Lawmakers shouldn’t hide from tough lawmaking

A lengthy thumbs down to the state Legislature for punting, again, on hard decisions.

First, there is the continuing stalemate on legalizing sports betting in the state. There are very valid concerns raised by Republicans and Democrats about whether sports gambling would hurt the state, and we note Assemblyman Andrew Goodell’s very valid question about whether legalized sports betting is even constitutional in New York state. If sports betting isn’t going to happen, the legislature should simply say so and move on. Instead, the issue continues lingering while legislators waffle.

The same goes with legalization of marijuana. There are valid arguments both for and against proposals to legalize marijuana, but at this point the issue has been the subject of more punts than January’s Super Bowl.

The worst punt, however, comes in the realm of campaign finance reform. Not only can’t the legislature come to any sort of agreement, now the ball has been taken out of the hands of the people elected to write such legislation and placed into the hands of a commission that would be charged with creating a bill. Gov. Andrew Cuomo, the Assembly speaker and Senate majority leader each pick two members, then each Republican minority leader picks one. The ninth member is collectively chosen by Cuomo and the legislative leadership. If that ninth member can’t be agreed upon, the commission will not form.

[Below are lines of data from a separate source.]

(* ===== verification/ObjectSteps.v ===== *)
(** * Flags and descriptors, operations on one object

    The tests of [JS_DefineProperty] on the bits of the flags are the ones of
    [ValidateAndApplyPropertyDescriptor] on the fields of a descriptor.  What the
    operations of ObjectState.v do to the property list of the object, on states
    that keep the invariant of shapes. *)
From Stdlib Require Import ZArith Lia Bool.
From stdpp Require Import base numbers list gmap.
From S2P Require Import Prelude Chains JSValue AtomState ShapeState ShapeSpec ShapeFacts ShapeTable ShapeInv ShapeSteps ShapeUpdate ShapeAdd ShapeShare ObjectState ObjectSpec.

(** ** Bits *)
Lemma has_bit a k : 0 <= k -> has a (Z.shiftl 1 k) = Z.testbit a k.
Proof.
  intros Hk. unfold has. rewrite Z.shiftl_1_l. destruct (Z.testbit a k) eqn:E.
  - apply negb_true_iff, Z.eqb_neq. intros H. apply (f_equal (fun x => Z.testbit x k)) in H.
    rewrite Z.land_spec, Z.pow2_bits_true, E, Z.bits_0 in H by lia. done.
  - apply negb_false_iff, Z.eqb_eq. apply Z.bits_inj'. intros i Hi. rewrite Z.land_spec, Z.pow2_bits_eqb, Z.bits_0 by lia.
    destruct (Z.eqb_spec k i) as [<- | D]; [by rewrite E | apply andb_false_r].
Qed.

Lemma has_lor a x y : has a (Z.lor x y) = has a x || has a y.
Proof.
  unfold has. rewrite Z.land_lor_distr_r. destruct (Z.eqb_spec (Z.land a x) 0) as [-> | D].
  - rewrite Z.lor_0_l. done.
  - apply negb_true_iff, Z.eqb_neq. intros H. apply Z.lor_eq_0_iff in H as [H _]. done.
Qed.

(** Both bits are set. *)
Lemma both_bits a j k : 0 <= j -> 0 <= k -> j <> k ->
  (Z.land a (Z.lor (Z.shiftl 1 j) (Z.shiftl 1 k)) =? Z.lor (Z.shiftl 1 j) (Z.shiftl 1 k)) = Z.testbit a j && Z.testbit a k.
Proof.
  intros Hj Hk D. rewrite !Z.shiftl_1_l. destruct (Z.eqb_spec (Z.land a (Z.lor (2 ^ j) (2 ^ k))) (Z.lor (2 ^ j) (2 ^ k))) as [H | H].
  - assert (forall i, 0 <= i -> Z.testbit (Z.lor (2 ^ j) (2 ^ k)) i = true -> Z.testbit a i = true) as Hi.
    { intros i Hi E. rewrite <- H, Z.land_spec in E. by apply andb_true_iff in E as [? _]. }
    rewrite !Hi; [done | lia | | lia |]; rewrite Z.lor_spec, ?Z.pow2_bits_true by lia; [apply orb_true_r | done].
  - symmetry. apply andb_false_iff. destruct (Z.testbit a j) eqn:Ej; [| by left]. right. destruct (Z.testbit a k) eqn:Ek; [| done].
    exfalso. apply H. apply Z.bits_inj'. intros i Hi. rewrite Z.land_spec, Z.lor_spec, !Z.pow2_bits_eqb by lia.
    destruct (Z.eqb_spec j i) as [E1 | _]; [by rewrite <- E1, Ej |]. destruct (Z.eqb_spec k i) as [E2 | _]; [by rewrite <- E2, Ek | apply andb_false_r].
Qed.

Lemma same_bit a b k : 0 <= k -> (Z.land a (Z.shiftl 1 k) =? Z.land b (Z.shiftl 1 k)) = eqb (Z.testbit a k) (Z.testbit b k).
Proof.
  intros Hk. rewrite Z.shiftl_1_l. assert (forall c, Z.land c (2 ^ k) = if Z.testbit c k then 2 ^ k else 0) as E.
  { intros c. apply Z.bits_inj'. intros i Hi. rewrite Z.land_spec, Z.pow2_bits_eqb by lia.
    destruct (Z.eqb_spec k i) as [<- | D]; destruct (Z.testbit c k) eqn:Ec; rewrite ?Z.bits_0, ?Z.pow2_bits_eqb, ?Z.eqb_refl, ?andb_false_r by lia; try done.
    by rewrite (proj2 (Z.eqb_neq _ _)). }
  rewrite !E. assert (2 ^ k <> 0) by (apply Z.pow_nonzero; lia).
  destruct (Z.testbit a k), (Z.testbit b k); cbn [eqb]; rewrite ?Z.eqb_refl; try done; apply Z.eqb_neq; lia.
Qed.

(** Tests of flags become bits. *)
Ltac flag_bits :=
  unfold JS_PROP_CONFIGURABLE, JS_PROP_WRITABLE, JS_PROP_ENUMERABLE, JS_PROP_HAS_CONFIGURABLE, JS_PROP_HAS_WRITABLE, JS_PROP_HAS_ENUMERABLE,
    JS_PROP_HAS_VALUE; rewrite ?both_bits, ?same_bit, ?has_bit by lia.

(** ** Flags of data properties *)
Definition small (f : Z) : Prop := Z.land f JS_PROP_C_W_E = f.

Lemma small_range f : small f -> 0 <= f < 8.
Proof. intros <-. change JS_PROP_C_W_E with (2 ^ 3 - 1). rewrite land_mask by lia. by apply Z.mod_pos_bound. Qed.

Lemma small_land a : small (Z.land a JS_PROP_C_W_E).
Proof. unfold small. rewrite <- Z.land_assoc. done. Qed.

Lemma small_zero f x : small f -> Z.land JS_PROP_C_W_E x = 0 -> Z.land f x = 0.
Proof. intros <- H. by rewrite <- Z.land_assoc, H, Z.land_0_r. Qed.

(** The fast case of [JS_SetPropertyInternal]. *)
Lemma small_writable f : small f ->
  (Z.land f (Z.lor (Z.lor JS_PROP_TMASK JS_PROP_WRITABLE) JS_PROP_LENGTH) =? JS_PROP_WRITABLE) = has f JS_PROP_WRITABLE.
Proof.
  intros Hf. pose proof (small_range f Hf). assert (f = 0 \/ f = 1 \/ f = 2 \/ f = 3 \/ f = 4 \/ f = 5 \/ f = 6 \/ f = 7) as
    [-> | [-> | [-> | [-> | [-> | [-> | [-> | ->]]]]]]] by lia; reflexivity.
Qed.

(** Some bits are replaced. *)
Definition replace_bits (f g mask : Z) : Z := Z.lor (clear_flags f mask) (Z.land g mask).

Lemma replace_small f g mask : small f -> Z.land mask JS_PROP_C_W_E = mask -> small (replace_bits f g mask).
Proof.
  unfold small, replace_bits, clear_flags. intros Hf Hm. rewrite Z.land_lor_distr_l, <- Z.land_assoc, Hm. f_equal.
  apply Z.bits_inj'. intros i Hi. rewrite Z.land_spec, Z.ldiff_spec. rewrite <- Hf at 2. rewrite Z.land_spec.
  destruct (Z.testbit f i), (Z.testbit mask i), (Z.testbit JS_PROP_C_W_E i); done.
Qed.

Lemma replace_testbit f g mask i : 0 <= i -> Z.testbit (replace_bits f g mask) i = if Z.testbit mask i then Z.testbit g i else Z.testbit f i.
Proof.
  intros Hi. unfold replace_bits, clear_flags. rewrite Z.lor_spec, Z.ldiff_spec, Z.land_spec.
  destruct (Z.testbit f i), (Z.testbit g i), (Z.testbit mask i); done.
Qed.

Lemma to_property_eq x : to_property x = mkProperty x.2 (Z.testbit x.1 1) (Z.testbit x.1 2) (Z.testbit x.1 0).
Proof. unfold to_property. by flag_bits. Qed.

Lemma to_descriptor_eq v f : to_descriptor v f =
  mkDescriptor (present_if (Z.testbit f 13) v) (present_if (Z.testbit f 9) (Z.testbit f 1))
    (present_if (Z.testbit f 10) (Z.testbit f 2)) (present_if (Z.testbit f 8) (Z.testbit f 0)).
Proof. unfold to_descriptor. by flag_bits. Qed.
(** [V2DisabledFilter] matches based on URI: the list is put into a set,
    and the filter that is returned looks the URI of a registration up in
    it. *)
Definition V2DisabledFilter {T} (list : list string) : plugin.Registration T -> bool :=
  let set := foldl (fun (set : gmap string unit) l => <[l := tt]> set) ∅ list in
  fun r => bool_decide (is_Some (set !! plugin.URI r)).

(** What [Decode] asks of the TOML library for a plugin configuration of
    type [T]: [toml.Marshal] of the plugin's data gives bytes or fails;
    the strict decoder and [toml.Unmarshal] write into the configuration
    they are given and may return an error. *)
Record PluginCodec (T : Type) : Type := {
  encoded : Type;
  toml_Marshal : toml -> option encoded;
  decode_strict : encoded -> T -> T * option Decoder.decode_error;
  toml_Unmarshal : encoded -> T -> T * option Decoder.decode_error
}.
Arguments encoded {T} _.
Arguments toml_Marshal {T} _ _.
Arguments decode_strict {T} _ _ _.
Arguments toml_Unmarshal {T} _ _ _.

(** The errors of [Decode], returned as the library made them. *)
Inductive plugin_error : Type :=
  | MarshalError
  | DecodeFailed (err : Decoder.decode_error).

(** [Decode] unmarshals a plugin specific configuration by plugin id. The
    result is the warnings logged (plugin id and key) and the
    configuration returned or the error. The second attempt decodes into
    the configuration as the first one left it. *)
Definition Config_Decode {T} (codec : PluginCodec T) (c : Config.t)
    (p : plugin.Registration T) : list (string * string) * (plugin_error + T) :=
  let id := plugin.URI p in
  match map_index (Config.Plugins c) id with
  | None => ([], inr (plugin.Config p))
  | Some data =>
      match toml_Marshal codec data with
      | None => ([], inl MarshalError)
      | Some b =>
          match decode_strict codec b (plugin.Config p) with
          | (config, None) => ([], inr config)
          | (config, Some (Decoder.StrictMissingError errors)) =>
              let warnings := (fun key => (id, String.concat " " key)) <$> errors in
              match toml_Unmarshal codec b config with
              | (config', None) => (warnings, inr config')
              | (_, Some err) => (warnings, inl (DecodeFailed err))
              end
          | (_, Some err) => ([], inl (DecodeFailed err))
          end
      end
  end.

(** ** [LoadConfig] as a sequence of merges *)

(** [mergeConfig] of the trees of a list, one after the other, into
    [out]; the first error ends it. *)
Definition merge_all (E : mergo.ElemMerge) (ro : RangeOrder) (out : Config.t)
    (trees : list Config.t) : result Config.t :=
  foldl (fun acc tree => out ← acc; mergeConfig E ro out tree) (Ok out) trees.

(** The tree that [loadConfigFile] returns for a path, if it returns one. *)
Definition decoded (fs : FileSystem) (path : string) : option Config.t :=
  match outcome (loadConfigFile fs path) with
  | Ok config => Some config
  | Err _ => None
  end.

(** The trees of the files that a sequence of events opens, in order. *)
Definition visited_trees (fs : FileSystem) (tr : list event) : list Config.t :=
  omap (decoded fs) (opened tr).

(** The resolved imports of the file at a path (none if the file does not
    decode or its imports do not resolve). *)
Definition resolved (fs : FileSystem) (path : string) : list string :=
  match decoded fs path with
  | Some config =>
      match outcome (resolveImports fs path (Config.Imports config)) with
      | Ok imports => imports
      | Err _ => []
      end
  | None => []
  end.

(** Every path that enters the queue during a sequence of events: the
    root, then the resolved imports of each file opened, in order. *)
Definition enqueued (fs : FileSystem) (root : string) (tr : list event) : list string :=
  root :: concat (resolved fs <$> opened tr).

(** The values that the trees of a list have under a key of one of
    their maps, in the order of the list. *)
Definition values_at {V} (f : Config.t -> gomap V) (k : string) (trees : list Config.t)
    : list V :=
  omap (fun tree => map_index (f tree) k) trees.

(** The values other than the zero value that the trees of a list have
    in the scalar field number [i], in the order of the list. *)
Definition settings_at (i : nat) (trees : list Config.t) : list scalar :=
  omap (fun tree => match scalars tree !! i with
                    | Some y => if is_zero y then None else Some y
                    | None => None
                    end) trees.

Here’s the worst part. If the commission is formed, it must make its recommendations by Dec. 1. If the state Legislature doesn’t act on it by Dec. 22, it automatically becomes law. This is exactly the process that resulted in legislators getting hefty pay raises starting Jan. 1. It’s galling that poor process resulted in pay increases to suddenly feckless legislators who don’t want to put up or shut up on issues of public concern.

The process Cuomo and legislative leaders agreed upon to come up with a campaign finance reform bill is horrendous. Campaign finance is an important issue that shouldn’t be left to a politically-selected committee to write behind closed doors.

Cuomo and state legislators were elected to take on tough issues, not hide from them. The state’s continued waffling leaves a bad taste in everyone’s mouth, regardless of one’s position for or against these issues.